Erytrea potępiła Stany Zjednoczone za dostarczanie broni somalijskiemu rządowi tymczasowemu, który obecnie walczy o przetrwanie z nacierającymi siłami islamistów, wspieranymi po cichu właśnie przez Erytreę.
Erytrea nie lubi Waszyngtonu, bo uważa Amerykanów za sojuszników Etiopii. W związku z tym, że tak Etiopia jak i USA wspierają rząd Somalii, Erytrejczycy widzą swoich wrogów nie tylko w tych krajach, ale również w zaprzyjaźnionej z nimi władzą.
Reakcja Erytrei nastąpiła zaraz po ogłoszeniu przez Biały Dom, że wyśle on broń w ramach pomocy oblężonemu przez islamistów rządowi Somalii, zmagającemu się z islamistami z Al Shaabab. Ofensywa antyrządowa trwa już miesiąc i doprowadziła do zamknięcia somalijskich władz tymczasowych na umocnionych pozycjach w Mogadiszu, chronionych przez niewielki kontyngent sił stabilizacyjnych Unii Afrykańskiej (UA). Natarcie islamistów sprawiło, że nie kontrolują już oni nawet stolicy Somalii.

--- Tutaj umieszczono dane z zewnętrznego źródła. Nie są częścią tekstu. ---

(** ** A label used within its width *)

Lemma high_bits_clear (v w i : Z) :
  0 <= v < 2 ^ w -> w <= i -> Z.testbit v i = false.
Proof.
  intros Hv Hi. destruct (Z.le_gt_cases 0 w) as [Hw | Hw].
  - rewrite <- (Z.mod_small v (2 ^ w)) by exact Hv.
    apply Z.mod_pow2_bits_high. lia.
  - rewrite Z.pow_neg_r in Hv by exact Hw. lia.
Qed.

Lemma bit_result_in_range (o : bit_operation) (v p w : Z) :
  0 <= v < 2 ^ w -> 0 <= p < w -> 0 <= bit_result o v p < 2 ^ w.
Proof.
  intros Hv Hp.
  assert (Hmod : bit_result o v p = bit_result o v p mod 2 ^ w).
  { apply Z.bits_inj'. intros i Hi.
    rewrite Z.testbit_mod_pow2 by lia.
    destruct (Z.ltb_spec i w) as [Hlt | Hge]; [reflexivity |].
    rewrite bit_result_spec by lia.
    replace (i =? p) with false by (symmetry; apply Z.eqb_neq; lia).
    apply high_bits_clear with (w := w); assumption. }
  rewrite Hmod. apply Z.mod_pos_bound. apply Z.pow_pos_nonneg; lia.
Qed.

Lemma stored_value_within (w : Z) (c : call) (s : BinaryLabel) (v' : Z) :
  1 <= w -> within_width w c -> _bit_width s = w -> 0 <= _value s < 2 ^ w ->
  stored_value c s = Some v' -> 0 <= v' < 2 ^ w.
Proof.
  intros Hw Hc Hb Hv.
  assert (Hx : forall o p, 0 <= p < w ->
            Some (bit_result o (_value s) p) = Some v' -> 0 <= v' < 2 ^ w).
  { intros o p Hp [= <-]. apply bit_result_in_range; assumption. }
  destruct c; cbn [stored_value within_width] in *; unfold bit_write;
    try discriminate;
    try (intros [= <-]; exact Hc);
    rewrite ?Hb;
    match goal with
    | |- (if ?p <? 0 then _ else _) = _ -> _ =>
        replace (p <? 0) with false by (symmetry; apply Z.ltb_ge; lia)
    end.
  - apply (Hx Toggle_op); lia.
  - apply (Hx Set_op); lia.
  - apply (Hx Clear_op); lia.
  - apply (Hx Toggle_op); lia.
  - apply (Hx Set_op); lia.
  - apply (Hx Clear_op); lia.
  - apply (Hx Toggle_op); lia.
  - apply (Hx Set_op); lia.
  - apply (Hx Clear_op); lia.
Qed.

Lemma invoke_within (w : Z) (c : call) (x : world) :
  1 <= w -> within_width w c ->
  _bit_width (self x) = w -> 0 <= _value (self x) < 2 ^ w ->
  raises (fst (invoke c x)) = false /\
  log (snd (invoke c x)) = log x /\
  _bit_width (self (snd (invoke c x))) = w /\
  0 <= _value (self (snd (invoke c x))) < 2 ^ w.
Proof.
  intros Hw Hc Hb Hv. split; [| split; [| split]].
  - destruct x as [s l]. cbn [self] in *.
    destruct c; cbn [within_width] in *; step_methods;
      repeat match goal with
             | |- context [?p <? 0] =>
                 replace (p <? 0) with false by (symmetry; apply Z.ltb_ge; lia)
             end;
      try reflexivity.
    destruct (_ && _); reflexivity.
  - rewrite invoke_log.
    destruct c; cbn [emitted]; try apply app_nil_r.
    rewrite warnings_for_warns.
    cbn [set_value _truncation_warning _value _bit_width within_width] in *.
    rewrite Hb, warns_threshold by lia.
    replace (2 ^ w <=? value) with false by (symmetry; apply Z.leb_gt; lia).
    rewrite andb_false_r. apply app_nil_r.
  - destruct (invoke_frame c x) as (_ & _ & -> & _). exact Hb.
  - rewrite invoke_self.
    destruct (stored_value c (self x)) as [v' |] eqn:Hst; [| exact Hv].
    change (_value (redrawn v' (self x))) with v'.
    apply (stored_value_within w c (self x)); assumption.
Qed.
(** ** More observations on a run *)

(** The collaborators with another outcome for [shutil.rmtree]. *)
Definition with_rmtree_error (f : string → option exn) (env : Collaborators)
  : Collaborators := {|
  get_repository_info := get_repository_info env;
  fetch_repository_contents := fetch_repository_contents env;
  get_text_files := get_text_files env;
  path_is_file := path_is_file env;
  is_text_file := is_text_file env;
  chunk_file := chunk_file env;
  chunk_repository := chunk_repository env;
  store_chunks_error := store_chunks_error env;
  mkdtemp := mkdtemp env;
  rmtree_error := f;
  now := now env
|}.

(** The step an event belongs to; writes of the repository record occur in
    every step. *)
Definition is_cleanup (ev : Event) : bool :=
  match ev with EvRmtree _ _ => true | _ => false end.

(** A chunker call that raised. *)
Definition chunker_failed (ev : Event) : bool :=
  match ev with
  | EvChunkFile _ false | EvChunkRepository false => true
  | _ => false
  end.

(** The five ways a call of [index_repository] can go: the repository is
    not resolved; the early return of line 132; the download is skipped, so
    that only step 3 can act; the download fails; the download succeeds and
    steps 2 and 3 and the cleanup follow. *)
Inductive RunShape (env : Collaborators) (repository : string)
    (fr fd fc fe : bool) (w : World) (o : Outcome Info) : Prop :=
| run_unresolved (e : exn) :
    get_repository_info env repository = Raise e →
    o = mkOutcome (Raise e) w [] →
    RunShape env repository fr fd fc fe w o
| run_early (current e : Info) :
    get_repository_info env repository = Ok current →
    repositories w !! repository = Some e →
    o = mkOutcome (Ok e) w [] →
    RunShape env repository fr fd fc fe w o
| run_without_download (current : Info) (st : Locals) :
    get_repository_info env repository = Ok current →
    check_existing (repositories w !! repository) current fr (if fr then true else fd)
      (if fr then true else fc) (if fr then true else fe) = Continue st →
    need_download st = false →
    o = mkOutcome
          (match result (embed_stage env st w) with
           | Ok st' => Ok (repo_info st')
           | Raise e => Raise e
           end)
          (world (embed_stage env st w)) (events (embed_stage env st w)) →
    RunShape env repository fr fd fc fe w o
| run_download_failed (current : Info) (st : Locals) (e : exn) :
    get_repository_info env repository = Ok current →
    check_existing (repositories w !! repository) current fr (if fr then true else fd)
      (if fr then true else fc) (if fr then true else fe) = Continue st →
    fetch_repository_contents env repository (mkdtemp env (scratch w)) = Raise e →
    o = mkOutcome (Raise e)
          (mkWorld
             (<[RepositoryInfo.full_name (repo_info st) :=
                  RepositoryInfo.set_download_successful false (repo_info st)]>
                (repositories w))
             (chunk_store w) ({[mkdtemp env (scratch w)]} ∪ scratch w))
          [EvMkdtemp (mkdtemp env (scratch w)); EvFetch repository false;
           EvAddRepository (RepositoryInfo.set_download_successful false (repo_info st))] →
    RunShape env repository fr fd fc fe w o
| run_downloaded (current : Info) (st : Locals) (dl : Info) (rd : option string) :
    let d := mkdtemp env (scratch w) in
    let existing := repositories w !! repository in
    let st2 := scope_files env existing dl (if fr then true else fc)
                 (set_repo_dir rd (set_temp_dir (Some d) st)) in
    let r := RepositoryInfo.set_file_hashes (RepositoryInfo.file_hashes dl)
               (RepositoryInfo.set_download_successful true
                  (RepositoryInfo.set_num_files (RepositoryInfo.num_files dl) (repo_info st))) in
    let w1 := mkWorld (<[RepositoryInfo.full_name r := r]> (repositories w)) (chunk_store w)
                ({[d]} ∪ scratch w) in
    let pre := [EvMkdtemp d; EvFetch repository true; EvAddRepository r] in
    let oc := chunk_stage env repository existing (if fr then true else fc)
                (set_repo_info r st2) w1 in
    get_repository_info env repository = Ok current →
    check_existing existing current fr (if fr then true else fd)
      (if fr then true else fc) (if fr then true else fe) = Continue st →
    need_download st = true →
    fetch_repository_contents env repository d = Ok (dl, rd) →
    o = match result oc with
        | Raise e => mkOutcome (Raise e) (world oc) (pre ++ events oc)
        | Ok st3 =>
          match result (embed_stage env st3 (world oc)) with
          | Raise e =>
            mkOutcome (Raise e) (world (embed_stage env st3 (world oc)))
              (pre ++ events oc ++ events (embed_stage env st3 (world oc)))
          | Ok st4 =>
            mkOutcome (Ok (repo_info st4))
              (world (cleanup env st4 (world (embed_stage env st3 (world oc)))))
              (pre ++ events oc ++ events (embed_stage env st3 (world oc))
               ++ events (cleanup env st4 (world (embed_stage env st3 (world oc)))))
          end
        end →
    RunShape env repository fr fd fc fe w o.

Asmara twierdzi, że amerykańska pomoc w żaden sposób nie pomoże rozwiązać somalijskiego konfliktu. Odpiera też zarzuty o wspieranie ugrupowań islamistów w ich walce z rządem Somalii. Mimo to wszystko wskazuje na udział Erytrejczyków w zaognianiu somalijskiego konfliktu zgodnie z zasadą wróg mojego wroga jest przyjacielem, w przeciwieństwie do przyjaciela tego wroga. Problem w tym, że Erytrea też dostarcza broń do Somalii, tyle, że islamistom.